[Stored items from a collection]
=== Section Start ===
Definition take1 (t : Z) (b : option Bucket) : option Bucket * FixedWindowDecision :=
  let cur := if bucket_expired t b then mkBucket 0 (t + windowMs)
             else default (mkBucket 0 (t + windowMs)) b in
  let b' := mkBucket (bkt_count cur + 1) (bkt_resetAt cur) in
  let allowed := bkt_count b' <=? limit in
  (Some b', mkDecision allowed (Z.max (limit - bkt_count b') 0)
              (Z.max (ceil_seconds (bkt_resetAt b' - t)) (if allowed then 0 else 1))).
Fixpoint run1 (ts : list Z) (b : option Bucket) : list FixedWindowDecision :=
  match ts with
  | [] => []
  | t :: rest => let '(b', d) := take1 t b in d :: run1 rest b'
  end.
(** A sequence of calls by several callers. *)
Fixpoint run_takes (calls : list (string * Z)) (m : gmap string Bucket)
  : list (string * FixedWindowDecision) :=
  match calls with
  | [] => []
  | (key, t) :: rest =>
      let '(m', d) := limiter_take limit windowMs key t m in (key, d) :: run_takes rest m'
  end.
(** What concerns one caller. *)
Definition calls_of (key : string) (calls : list (string * Z)) : list Z :=
  snd <$> filter (fun c => c.1 = key) calls.
Definition decisions_of (key : string) (ds : list (string * FixedWindowDecision))
  : list FixedWindowDecision := snd <$> filter (fun d => d.1 = key) ds.

(** Two buckets are as good as one another at [t]: equal, or both over. *)
Definition same_bucket (t : Z) (b1 b2 : option Bucket) : Prop :=
  b1 = b2 \/ (bucket_expired t b1 = true /\ bucket_expired t b2 = true).
Lemma bucket_expired_later t t' b :
  t <= t' -> bucket_expired t b = true -> bucket_expired t' b = true.
Proof. destruct b as [b|]; simpl; [|done]. rewrite !Z.leb_le. lia. Qed.
Lemma same_bucket_later t t' b1 b2 : t <= t' -> same_bucket t b1 b2 -> same_bucket t' b1 b2.
Proof.
  intros Ht [->|[H1 H2]]; [by left|]. right. split; by eapply bucket_expired_later.
Qed.
Lemma take1_same t b1 b2 : same_bucket t b1 b2 -> take1 t b1 = take1 t b2.
Proof. intros [->|[H1 H2]]; [done|]. unfold take1. by rewrite H1, H2. Qed.
(** Replacing the job an id stands for by one it evolves into. *)
Lemma map_set_step used (l : list job) j j' :
  registry_inv (used, l) -> j ∈ l -> evolves j j' -> events_ok (rj_events j') ->
  registry_inv (used, map_set j' l) /\
  (forall x, x ∈ map_set j' l -> exists x0, x0 ∈ l /\ evolves x0 x).
Proof.
  intros (Hn & Hu & He & Hl) Hj Hev Hok. cbn [fst snd] in *. destruct Hev as [Eid Hev].
  assert (Hin : rj_id j' ∈ rids l) by (rewrite Eid; by apply list_elem_of_fmap_2).
  assert (Eids : rids (map_set j' l) = rids l) by (by rewrite map_set_ids, decide_True).
  split; [split; [|split; [|split]]|]; cbn [fst snd].
  - by rewrite Eids.
  - intros x Hx. apply map_set_elem in Hx as [->|Hx]; [rewrite Eid|]; by apply Hu.
  - rewrite Forall_forall in *. intros x Hx. apply map_set_elem in Hx as [->|Hx]; [done|by apply He].
  - by rewrite <- (length_fmap rj_id), Eids, length_fmap.
  - intros x Hx. destruct (map_set_elem _ _ _ Hx) as [->|Hx']; [by exists j|].
    exists x. split; [done|apply evolves_refl].
Qed.
Lemma prune_step used now (l : list job) :
  registry_inv (used, l) -> registry_inv (used, prune_jobs ttlMs now l).
Proof.
  intros (Hn & Hu & He & Hl). cbn [fst snd] in *. split; [|split; [|split]]; cbn [fst snd].
  - by apply prune_NoDup.
  - intros j Hj. by apply Hu, (prune_elem now).
  - rewrite Forall_forall in *. intros j Hj. by apply He, (prune_elem now).
  - etrans; [apply length_filter|done].
Qed.
Lemma registry_step_inv w w' :
  registry_inv w -> registry_step w w' ->
  registry_inv w' /\ w.1 ⊆ w'.1 /\
  forall j', j' ∈ w'.2 -> (exists j, j ∈ w.2 /\ evolves j j') \/ rj_id j' ∉ w.1.
Proof.
  intros Hi Hs. destruct Hs; cbn [fst snd].
  - pose proof (prune_step used now l Hi) as (Hn & Hu & He & Hl). cbn [fst snd] in *.
    unfold create_job. cbn [fst].
    match goal with |- context [map_set ?x _] => set (u := x) end.
    assert (Hnew : rj_id u ∉ rids (prune_jobs ttlMs now l)).
    { intros (x & Ex & Hx)%list_elem_of_fmap. apply H. change (rj_id u ∈ used). rewrite Ex. by apply Hu. }
    assert (Hn' : NoDup (rids (map_set u (prune_jobs ttlMs now l)))).
    { rewrite map_set_ids, decide_False by done. apply NoDup_app. split; [done|].
      split; [|apply NoDup_singleton]. by intros x Hx ->%list_elem_of_singleton. }
    destruct (enforceCapacity_spec _ Hn') as (H1 & H2 & H3).
    split; [split; [|split; [|split]]|split; [set_solver|]]; cbn [fst snd]; try done.
    + intros j Hj. apply H1, map_set_elem in Hj as [->|Hj]; [apply elem_of_union_l, elem_of_singleton; done|].
      apply elem_of_union_r. by apply Hu.
    + apply Forall_forall. intros j Hj. apply H1, map_set_elem in Hj as [->|Hj].
      * apply next_event_ok. split; [|split; [constructor|cbn; unfold MAX_JOB_EVENTS; lia]].
        intros i e e' Hlk. by destruct i.
      * rewrite Forall_forall in He. by apply He.
    + intros j Hj. apply H1, map_set_elem in Hj as [->|Hj]; [by right|]. left. exists j.
      split; [by apply (prune_elem now)|apply evolves_refl].
  - split; [by apply prune_step|]. split; [done|]. intros j Hj. left. exists j.
    split; [by apply (prune_elem now)|apply evolves_refl].
  - unfold appendEvent. destruct (map_get id l) as [j|] eqn:E; cbn [fst].
    + apply map_get_Some in E as [Hj _]. destruct (map_set_step used l j (appendJobEvent now j input)) as [H1 H2];
        [done|done|apply append_evolves| |].
      * apply next_event_ok. destruct Hi as (_ & _ & He & _). rewrite Forall_forall in He. by apply He.
      * split; [done|]. split; [done|]. intros x Hx. left. by apply H2.
    + split; [done|]. split; [done|]. intros x Hx. left. exists x. split; [done|apply evolves_refl].
  - unfold transition_job. destruct (map_get id l) as [j|] eqn:E; cbn [fst];
      [destruct (transitionJob now j to patch) as [j'|] eqn:Et; cbn [fst]|].
    + apply map_get_Some in E as [Hj _]. apply transition_evolves in Et as [Hev Hes].
      destruct (map_set_step used l j j') as [H1 H2]; [done|done|done| |].
      * rewrite Hes. destruct Hi as (_ & _ & He & _). rewrite Forall_forall in He. by apply He.
      * split; [done|]. split; [done|]. intros x Hx. left. by apply H2.
    + split; [done|]. split; [done|]. intros x Hx. left. exists x. split; [done|apply evolves_refl].
    + split; [done|]. split; [done|]. intros x Hx. left. exists x. split; [done|apply evolves_refl].
Qed.
Lemma registry_history w w' j' :
  registry_inv w -> rtc registry_step w w' -> j' ∈ w'.2 -> rj_id j' ∈ w.1 ->
  registry_inv w' /\ exists j, j ∈ w.2 /\ rtc evolves j j'.
Proof.
  intros Hi Hs. revert Hi. induction Hs as [w|w w1 w2 H _ IH]; intros Hi Hj Hid.
  - split; [done|]. exists j'. split; [done|apply rtc_refl].
  - destruct (registry_step_inv w w1 Hi H) as (Hi1 & Hsub & Hfrom).
    destruct (IH Hi1 Hj) as (Hi2 & j1 & Hj1 & Hr); [by apply Hsub|]. split; [done|].
    assert (E : rj_id j' = rj_id j1).
    { clear -Hr. induction Hr as [x|x y z Hxy _ IH]; [done|]. rewrite IH. by destruct Hxy. }
    destruct (Hfrom j1 Hj1) as [(j & Hjin & Hev)|Hno]; [|by rewrite <- E in Hno].
    exists j. split; [done|]. by eapply rtc_l.
Qed.
Lemma evolves_terminal j j' :
  rtc evolves j j' -> isTerminalJobStatus (rj_status j) = true ->
  rj_status j' = rj_status j /\ rj_result j' = rj_result j /\ rj_failure j' = rj_failure j.
Proof.
  induction 1 as [j|j j1 j2 H _ IH]; [done|]. intros Ht. destruct H as (_ & _ & H).
  destruct (H Ht) as (E1 & E2 & E3). rewrite <- E1, <- E2, <- E3. apply IH. by rewrite E1.
Qed.

(** C40. The registry of replay jobs, over any sequence of creations, reads, events
    and transitions: ids are distinct, at most [maxJobs] jobs are kept, and every
    job's events number on one by one with a percentage in 0..100 that never falls,
    at most 200 of them. A job that has ended never changes its status, result or
    failure while it is kept; before that it moves along the transition table. *)
Theorem registry_jobs_ok w w' :
  rtc registry_step (∅, []) w -> rtc registry_step w w' ->
  (NoDup (rids w.2) /\ (length w.2 <= maxJobs)%nat /\ Forall (fun j => events_ok (rj_events j)) w.2) /\
  forall j j', j ∈ w.2 -> j' ∈ w'.2 -> rj_id j' = rj_id j ->
    rtc (fun s s' => s = s' \/ s' ∈ JOB_TRANSITIONS s) (rj_status j) (rj_status j') /\
    (isTerminalJobStatus (rj_status j) = true ->
       rj_status j' = rj_status j /\ rj_result j' = rj_result j /\ rj_failure j' = rj_failure j).
Proof.
  intros H0 Hs. assert (Hi : registry_inv w).
  { assert (Hi0 : registry_inv (∅, [])) by (split; [constructor|split; [set_solver|split; [constructor|cbn; lia]]]).
    revert Hi0. apply (reachable_inv registry_step registry_inv); [|done].
    intros c c' H1 H2. by apply (registry_step_inv c c'). }
  split; [destruct Hi as (? & _ & ? & ?); done|]. intros j j' Hj Hj' Eid.
  destruct (registry_history w w' j' Hi Hs Hj') as (_ & j0 & Hj0 & Hr).
  { rewrite Eid. by apply Hi. }
  assert (E0 : rj_id j' = rj_id j0).
  { clear -Hr. induction Hr as [x|x y z Hxy _ IH]; [done|]. rewrite IH. by destruct Hxy. }
  assert (j0 = j) as -> by (apply (same_rid w.2); [apply Hi|done|done|congruence]).
  split; [|by apply evolves_terminal]. clear -Hr. induction Hr as [x|x y z Hxy _ IH]; [apply rtc_refl|].
  eapply rtc_l; [|exact IH]. destruct Hxy as (_ & [->|H] & _); [by left|by right].
Qed.
End Registry.

(** Reconnecting loses nothing: a client that has seen a job's events and asks
    for those after the last number it saw, after up to 200 more were appended,
    gets exactly the appended ones, in order, numbered on from there — although
    the older ones may have been trimmed. *)
Theorem reconnect_complete {Env Check Result} (job : ReplayJob Env Check Result) inputs :
  events_ok (rj_events job) -> (length inputs <= MAX_JOB_EVENTS)%nat ->
  let seen := from_option ev_seq 0 (last (rj_events job)) in
  let job' := foldl (fun j i => appendJobEvent i.1 j i.2) job inputs in
  eventsAfter job' seen = new_events (rj_events job) inputs /\
  ev_seq <$> eventsAfter job' seen = seqZ (seen + 1) (Z.of_nat (length inputs)).
Proof.
  intros (Hl & Hf & Hn) Hk seen job'.
  assert (E : eventsAfter job' seen = new_events (rj_events job) inputs).
  2:{ split; [done|]. rewrite E. by apply new_events_seq. }
  unfold eventsAfter, job'. rewrite append_all_events by done.
  pose proof (new_events_seq (rj_events job) inputs seen eq_refl) as Hseq.
  set (news := new_events (rj_events job) inputs) in *.
  assert (Hlen : length news = length inputs).
  { rewrite <- (length_fmap ev_seq), Hseq, length_seqZ. lia. }
  unfold slice_last. rewrite length_app, drop_app.
  replace (length (rj_events job) + length news - MAX_JOB_EVENTS - length (rj_events job))%nat with 0%nat by lia.
  rewrite drop_0, filter_app.
  replace (filter (fun e => seen < ev_seq e) (drop _ (rj_events job))) with ([] : list ReplayJobEvent).
  - cbn [app]. apply filter_all. intros e He.
    assert (Hin : ev_seq e ∈ ev_seq <$> news) by (by apply list_elem_of_fmap_2).
    rewrite Hseq in Hin. apply elem_of_seqZ in Hin. lia.
  - symmetry. apply filter_none. intros e He.
    assert (Hin : e ∈ rj_events job) by (eapply elem_of_submseteq; [exact He|]; apply sublist_submseteq, sublist_drop).
    subst seen. destruct (last (rj_events job)) as [e1|] eqn:El.
    + pose proof (linked_last_max _ _ _ Hl Hin El). cbn [from_option]. lia.
    + apply last_None in El. rewrite El in Hin. by apply elem_of_nil in Hin.
Qed.
Definition sample_create : CreateJobInput unit unit :=
  mkCreate "run-1" "mock" "github:a" None None None.
Definition sample_registry : list (ReplayJob unit unit unit) :=
  (create_job DEFAULT_JOB_TTL_MS 2 "u1" 1000 sample_create []).1.
Definition sample_event (pct : Z) : string * JobEventInput :=
  ("t"%string, mkEventInput ph_runner "Running." (pct, 0) None None).
Definition empty_patch : JobPatch unit := mkPatch None None None.
Lemma registry_jobs_ok_witness :
  let ended := (transition_job "t" "replay-job-u1" rj_failed empty_patch sample_registry).1 in
  let later := (transition_job "t" "replay-job-u1" rj_running empty_patch ended).1 in
  rj_status <$> later = [rj_failed] /\
  forall j j', j ∈ ended -> j' ∈ later -> rj_id j' = rj_id j ->
    isTerminalJobStatus (rj_status j) = true -> rj_status j' = rj_status j.
Proof.
  set (u := {[ "replay-job-u1"%string ]} ∪ ∅ : gset string).
  assert (H1 : rtc (registry_step DEFAULT_JOB_TTL_MS 2) (∅, []) (u, sample_registry)).
  { eapply rtc_l; [|apply rtc_refl]. apply (reg_create _ _ "u1" 1000 sample_create ∅ []). apply not_elem_of_empty. }
  set (ended := (transition_job "t" "replay-job-u1" rj_failed empty_patch sample_registry).1).
  set (later := (transition_job "t" "replay-job-u1" rj_running empty_patch ended).1).
  assert (H2 : rtc (registry_step DEFAULT_JOB_TTL_MS 2) (∅, []) (u, ended))
    by (eapply rtc_r; [exact H1|apply (reg_transition _ _ "t" "replay-job-u1" rj_failed empty_patch u sample_registry)]).
  assert (H3 : rtc (registry_step DEFAULT_JOB_TTL_MS 2) (u, ended) (u, later))
    by (eapply rtc_l; [apply (reg_transition _ _ "t" "replay-job-u1" rj_running empty_patch u ended)|apply rtc_refl]).
  split; [vm_compute; reflexivity|]. intros j j' Hj Hj' E Ht.
  exact (proj1 (proj2 (proj2 (registry_jobs_ok DEFAULT_JOB_TTL_MS 2 _ _ H2 H3) j j' Hj Hj' E) Ht)).
Defined.
Definition sample_replay_job : ReplayJob unit unit unit :=
  (create_job DEFAULT_JOB_TTL_MS 2 "u1" 1000 sample_create []).2.
Definition sample_inputs : list (string * JobEventInput) :=
  [sample_event 40; sample_event 30; sample_event 900].
Lemma reconnect_complete_witness :
  let job' := foldl (fun j i => appendJobEvent i.1 j i.2) sample_replay_job sample_inputs in
  ev_percent <$> eventsAfter job' 1 = [40; 40; 100] /\ ev_seq <$> eventsAfter job' 1 = [2; 3; 4].
Proof.
  assert (Hok : events_ok (rj_events sample_replay_job)).
  { split; [|split].
    - intros i e e' H1 H2. destruct i; discriminate.
    - apply Forall_singleton. vm_compute. split; [discriminate|split; discriminate].
    - vm_compute. lia. }
  assert (Hlen : (length sample_inputs <= MAX_JOB_EVENTS)%nat) by (vm_compute; lia).
  split; [vm_compute; reflexivity|].
  exact (proj2 (reconnect_complete sample_replay_job sample_inputs Hok Hlen)).
Defined.
Definition entry_key (e : RoleAuditLog) : string := roleRecordKey (rl_identityType e) (rl_identityValue e).
Definition latest (key : string) (log : list RoleAuditLog) : option RoleAuditLog :=
  last (filter (fun e => entry_key e = key) log).
Definition role_at (st : RoleState) (key : string) : option UserRole :=
  rs_records st !! key ≫= fun a => ra_role <$> a.

Record role_inv (st : RoleState) : Prop := mkRoleInv
  { ri_nodup : NoDup (rs_index st);
    ri_index : forall k, k ∈ rs_index st <-> is_Some (rs_records st !! k);
    ri_keys : forall k a, rs_records st !! k = Some a ->
              exists ra, a = Some ra /\ roleRecordKey (ra_identityType ra) (ra_identityValue ra) = k;
    ri_latest : forall k e, latest k (rs_audit st) = Some e -> role_at st k = rl_newRole e;
    ri_chain : forall i e e', rs_audit st !! i = Some e ->
               latest (entry_key e) (take i (rs_audit st)) = Some e' ->
               rl_previousRole e = rl_newRole e' }.

Lemma latest_app k l l' e : latest k l' = Some e -> latest k (l ++ l') = Some e.
Proof.
  unfold latest. rewrite filter_app. intros H.
  destruct (filter _ l') as [|x xs] eqn:E using rev_ind; [discriminate|].
  rewrite app_assoc, last_snoc. rewrite last_snoc in H. done.
Qed.
Lemma latest_snoc k l e :
  latest k (l ++ [e]) = if decide (entry_key e = k) then Some e else latest k l.
Proof.
  unfold latest. rewrite filter_app, filter_cons, filter_nil.
  case_decide; [by rewrite last_snoc | by rewrite app_nil_r].
Qed.
Lemma appendEntry_keeps {A} maxEntries (e : A) l :
  exists n, appendEntry maxEntries e l = drop n l ++ [e].
Proof.
  unfold appendEntry, DEFAULT_MAX_ENTRIES.
  set (cap := if 0 <? maxEntries then maxEntries else 10000).
  assert (0 < cap) by (subst cap; destruct (Z.ltb_spec 0 maxEntries); lia).
  exists (Z.to_nat (Z.of_nat (length (l ++ [e])) - cap)).
  apply drop_app_le. rewrite length_app. cbn. lia.
Qed.

Section Logged.
Context (st st' : RoleState) (maxEntries : Z) (e : RoleAuditLog).
Hypothesis Hinv : role_inv st.
Hypothesis Haudit : rs_audit st' = appendEntry maxEntries e (rs_audit st).
Hypothesis Hprev : rl_previousRole e = role_at st (entry_key e).
Hypothesis Hnew : role_at st' (entry_key e) = rl_newRole e.
Hypothesis Hother : forall k, k <> entry_key e -> role_at st' k = role_at st k.

Lemma latest_drop n k e' : latest k (drop n (rs_audit st)) = Some e' -> latest k (rs_audit st) = Some e'.
Proof.
  intros Hl. rewrite <- (take_drop n (rs_audit st)). by apply latest_app.
Qed.
Lemma logged_latest k e' : latest k (rs_audit st') = Some e' -> role_at st' k = rl_newRole e'.
Proof.
  rewrite Haudit. destruct (appendEntry_keeps maxEntries e (rs_audit st)) as [n ->].
  rewrite latest_snoc. case_decide as Hk; [intros [= <-]; by subst|].
  intros Hl%latest_drop. rewrite Hother by done. by apply (ri_latest st Hinv).
Qed.
Lemma logged_chain i e1 e2 : rs_audit st' !! i = Some e1 ->
  latest (entry_key e1) (take i (rs_audit st')) = Some e2 -> rl_previousRole e1 = rl_newRole e2.
Proof.
  rewrite Haudit. destruct (appendEntry_keeps maxEntries e (rs_audit st)) as [n ->].
  intros [Hi|[Hi Hl]]%lookup_app_Some.
  - rewrite take_app_le by (apply Nat.lt_le_incl; eapply lookup_lt_Some, Hi).
    rewrite lookup_drop in Hi. intros Hl. eapply (ri_chain st Hinv); [exact Hi|].
    rewrite <- take_take_drop. by apply latest_app.
  - destruct (i - _)%nat as [|j] eqn:Ei; [|by destruct j]. injection Hl as <-.
    rewrite take_app_ge, Ei by lia. cbn [take]. rewrite app_nil_r. intros Hl%latest_drop.
    rewrite Hprev. by apply (ri_latest st Hinv).
Qed.
End Logged.

Lemma roleRecordKey_inj t v t' v' : roleRecordKey t v = roleRecordKey t' v' ->
  t = t' /\ to_lower v = to_lower v'.
Proof.
  unfold roleRecordKey, cat. cbn [foldr]. rewrite !append_empty. intros H%append_inj_l.
  destruct t, t'; try discriminate; split; try done.
  all: cbn [identity_name] in H; do 2 apply append_inj_l in H; done.
Qed.
Lemma elem_of_addToIndex k key l : k ∈ addToIndex key l <-> k ∈ l \/ k = key.
Proof. unfold addToIndex. case_decide; set_solver. Qed.
Lemma addToIndex_nodup key l : NoDup l -> NoDup (addToIndex key l).
Proof.
  unfold addToIndex. case_decide; [done|]. intros Hl. apply NoDup_app. split_and!; [done| |].
  - set_solver.
  - apply NoDup_singleton.
Qed.
Lemma no_roles_inv : role_inv no_roles.
Proof.
  split; cbn; try done; [constructor|]. intros k. split; [set_solver|intros [? H]; done].
Qed.

(** Writing one record and logging it. *)
Lemma put_inv st maxEntries key a e : role_inv st ->
  roleRecordKey (ra_identityType a) (ra_identityValue a) = key -> entry_key e = key ->
  rl_previousRole e = role_at st key -> rl_newRole e = Some (ra_role a) ->
  role_inv (mkRoles (<[key := Some a]> (rs_records st)) (addToIndex key (rs_index st))
              (appendEntry maxEntries e (rs_audit st))).
Proof.
  intros I Ha He Hp Hn. set (st' := mkRoles _ _ _).
  assert (Hother : forall k, k <> entry_key e -> role_at st' k = role_at st k).
  { intros k Hk. unfold role_at. cbn. rewrite lookup_insert_ne; [done|congruence]. }
  assert (Hat : role_at st' (entry_key e) = rl_newRole e).
  { rewrite He, Hn. unfold role_at. cbn. by rewrite lookup_insert_eq. }
  rewrite <- He in Hp. split.
  - apply addToIndex_nodup, (ri_nodup st I).
  - intros k. cbn. rewrite elem_of_addToIndex, (ri_index st I k).
    destruct (decide (k = key)) as [->|Hne].
    + rewrite lookup_insert_eq. split; eauto.
    + rewrite lookup_insert_ne by done. split; [by intros [?|?]|eauto].
  - intros k b. cbn. destruct (decide (k = key)) as [->|Hne].
    + rewrite lookup_insert_eq. intros [= <-]. by eexists.
    + rewrite lookup_insert_ne by done. apply (ri_keys st I).
  - intros k e'. by apply (logged_latest st st' maxEntries e I eq_refl).
  - intros i e1 e2. by apply (logged_chain st st' maxEntries e I eq_refl).
Qed.
(** Deleting one record and logging it. *)
Lemma remove_inv st maxEntries key e : role_inv st -> entry_key e = key ->
  rl_previousRole e = role_at st key -> rl_newRole e = None ->
  role_inv (mkRoles (delete key (rs_records st)) (removeFromIndex key (rs_index st))
              (appendEntry maxEntries e (rs_audit st))).
Proof.
  intros I He Hp Hn. set (st' := mkRoles _ _ _).
  assert (Hother : forall k, k <> entry_key e -> role_at st' k = role_at st k).
  { intros k Hk. unfold role_at. cbn. rewrite lookup_delete_ne; [done|congruence]. }
  assert (Hat : role_at st' (entry_key e) = rl_newRole e).
  { rewrite He, Hn. unfold role_at. cbn. by rewrite lookup_delete_eq. }
  rewrite <- He in Hp. split.
  - apply NoDup_filter, (ri_nodup st I).
  - intros k. cbn. unfold removeFromIndex. rewrite list_elem_of_filter, (ri_index st I k).
    destruct (decide (k = key)) as [->|Hne].
    + rewrite lookup_delete_eq. split; [tauto|by intros []].
    + rewrite lookup_delete_ne by done. tauto.
  - intros k b. cbn. intros [_ Hk]%lookup_delete_Some. by apply (ri_keys st I).
  - intros k e'. by apply (logged_latest st st' maxEntries e I eq_refl).
  - intros i e1 e2. by apply (logged_chain st st' maxEntries e I eq_refl).
Qed.

(** The value an entry names reaches the record its operation wrote. *)
Lemma existing_key st t value ex : role_inv st -> rs_records st !! roleRecordKey t value = Some (Some ex) ->
  ra_identityType ex = t /\ roleRecordKey t (ra_identityValue ex) = roleRecordKey t value.
Proof.
  intros I E. destruct (ri_keys st I _ _ E) as (ra & [= <-] & Hk).
  destruct (roleRecordKey_inj _ _ _ _ Hk) as [Ht _]. by rewrite <- Hk, Ht.
Qed.
Lemma assign_inv maxEntries t value role by_ now roleId logId st : trim value = value -> role_inv st ->
  role_inv (assignRole maxEntries t value role by_ now roleId logId st).1.
Proof.
  intros Hv I. unfold assignRole. rewrite Hv.
  destruct (rs_records st !! roleRecordKey t value) as [[ex|]|] eqn:E.
  - destruct (existing_key _ _ _ _ I E) as [Ht Hk]. cbn [fst].
    assert (Hin : roleRecordKey t value ∈ rs_index st) by (apply (ri_index st I); eauto).
    assert (rs_index st = addToIndex (roleRecordKey t value) (rs_index st)) as ->
      by (unfold addToIndex; by rewrite decide_True).
    apply put_inv; [done| | | |done].
    + cbn [ra_identityType ra_identityValue]. rewrite Ht. by case_decide.
    + unfold entry_key. cbn [rl_identityType rl_identityValue ra_identityValue]. by case_decide.
    + unfold role_at. by rewrite E.
  - destruct (ri_keys st I _ _ E) as (ra & ? & _). discriminate.
  - apply put_inv; try done. unfold role_at. by rewrite E.
Qed.
Lemma revoke_inv maxEntries t value by_ now logId st : trim value = value -> role_inv st ->
  role_inv (revokeRole maxEntries t value by_ now logId st).1.
Proof.
  intros Hv I. unfold revokeRole.
  destruct (rs_records st !! roleRecordKey t value) as [[ex|]|] eqn:E; [| |done].
  - destruct (existing_key _ _ _ _ I E) as [Ht Hk].
    apply remove_inv; try done. unfold role_at. by rewrite E.
  - destruct (ri_keys st I _ _ E) as (ra & ? & _). discriminate.
Qed.
Lemma roles_inv maxEntries ops st : Forall (fun op => trim (op_value op) = op_value op) ops ->
  role_inv st -> role_inv (foldl (role_step maxEntries) st ops).
Proof.
  intros Hall. revert st. induction Hall as [|op ops Hop _ IH]; intros st I; [done|].
  apply IH. destruct op; [by apply assign_inv | by apply revoke_inv].
Qed.
(** Under the invariant listing keeps the index and answers every record. *)
Lemma omap_perm_dom st : role_inv st ->
  omap (fun key => match rs_records st !! key with Some a => a | None => None end) (rs_index st)
  ≡ₚ omap snd (map_to_list (rs_records st)).
Proof.
  intros I.
  assert (rs_index st ≡ₚ (map_to_list (rs_records st)).*1) as ->.
  { apply NoDup_Permutation; [apply (ri_nodup st I) | apply NoDup_fst_map_to_list|].
    intros k. rewrite (ri_index st I k), list_elem_of_fmap. split.
    - intros [a Ha]. exists (k, a). split; [done|]. by apply elem_of_map_to_list.
    - intros ([k' a] & -> & Ha%elem_of_map_to_list). by exists a. }
  assert (Hall : forall p, p ∈ map_to_list (rs_records st) -> rs_records st !! p.1 = Some p.2).
  { intros [k a]. by rewrite elem_of_map_to_list. }
  induction (map_to_list (rs_records st)) as [|p l IH]; [done|]. cbn.
  rewrite Hall by set_solver. destruct p.2; [constructor|]; apply IH; intros; apply Hall; set_solver.
Qed.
=== Section End ===
*EXERCISE DESCRIPTION:*
Of the entries above, transcribe exactly those lines that fall between the line containing "1000 sample_create []).1." and the line containing "eapply rtc_l; [|apply", together with those two lines.

*ANSWER TO THE PROBLEM:*
  (create_job DEFAULT_JOB_TTL_MS 2 "u1" 1000 sample_create []).1.
Definition sample_event (pct : Z) : string * JobEventInput :=
  ("t"%string, mkEventInput ph_runner "Running." (pct, 0) None None).
Definition empty_patch : JobPatch unit := mkPatch None None None.
Lemma registry_jobs_ok_witness :
  let ended := (transition_job "t" "replay-job-u1" rj_failed empty_patch sample_registry).1 in
  let later := (transition_job "t" "replay-job-u1" rj_running empty_patch ended).1 in
  rj_status <$> later = [rj_failed] /\
  forall j j', j ∈ ended -> j' ∈ later -> rj_id j' = rj_id j ->
    isTerminalJobStatus (rj_status j) = true -> rj_status j' = rj_status j.
Proof.
  set (u := {[ "replay-job-u1"%string ]} ∪ ∅ : gset string).
  assert (H1 : rtc (registry_step DEFAULT_JOB_TTL_MS 2) (∅, []) (u, sample_registry)).
  { eapply rtc_l; [|apply rtc_refl]. apply (reg_create _ _ "u1" 1000 sample_create ∅ []). apply not_elem_of_empty. }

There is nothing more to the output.